With my namespace now empty, and my web server down, let’s do a restore. In the cluster where the backup was initiated, select the backup. Then click on the RESTORE button/link.
Decide what you want to restore. I want to restore everything in that backup – the entire backup job. Note the option to restore selected namespace, which I mentioned in the beginning of this post. This is a new feature that allows you to restore individual namespaces from a full cluster backup.
Give the restore job a name and start the restore process.
You should hopefully observe a successful restore.
Let’s check the namespace to see if the contents were restored. Looks good.

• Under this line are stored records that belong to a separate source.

(** * RizzScript: lexer, environment and tree-walking evaluator

    A shallow embedding of the interpreter core of RizzScript
    ([frontend/lexer.ts], [runtime/values.ts], [runtime/environment.ts],
    [runtime/interpreter.ts], [runtime/eval/expressions.ts] and
    [runtime/eval/statements.ts]) together with the properties of the
    language description that can be stated over it.

    Conventions of the embedding.
    - A JavaScript [number] is an IEEE-754 binary64 value: Rocq's primitive
      [float].
    - Objects of the host with identity (the [Map] behind an object value,
      the array behind an array value, an [Environment]) live in a store
      and are named by their address; a runtime value holds the address, so
      two values built from the same container alias it.
    - A [throw] of the host is the outcome [Raise]; [process.exit] is
      [Exit]; a computation that needs more steps than the fuel it was
      given, or that follows an address outside the store, is [Abort]. *)

From Stdlib Require Import ZArith Floats Ascii.
From Stdlib Require String.
From stdpp Require Import base option list gmap strings.

Local Open Scope string_scope.
Local Open Scope list_scope.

% kubectl get ns NAME STATUS AGE avi-system Active 45h cormac-ns Active 7m56s default Active 45h kube-node-lease Active 45h kube-public Active 45h kube-system Active 45h pinniped-concierge Active 45h pinniped-supervisor Active 45h registry-creds-system Active 24h tkg-system Active 45h tkg-system-public Active 45h tmc-data-protection Active 24h velero Active 51m vmware-system-tmc Active 45h % kubectl get all -n cormac-ns NAME READY STATUS RESTARTS AGE pod/nginx-deployment-585449566-nv24z 1/1 Running 0 61s NAME TYPE CLUSTER-IP EXTERNAL-IP PORT(S) AGE service/nginx-svc LoadBalancer 10.96.83.165 xx.yy.zz.157 443:30368/TCP,80:32025/TCP 62s NAME READY UP-TO-DATE AVAILABLE AGE deployment.apps/nginx-deployment 1/1 1 1 62s NAME DESIRED CURRENT READY AGE replicaset.apps/nginx-deployment-585449566 1 1 1 62s
And is the application working once again? – yes it is!
That completes the overview of using Data Protection (through Velero) on Tanzu Mission Control, using an on-premises MinIO S3 Object Store running in a Tanzu Kubernetes cluster as the backup target/destination.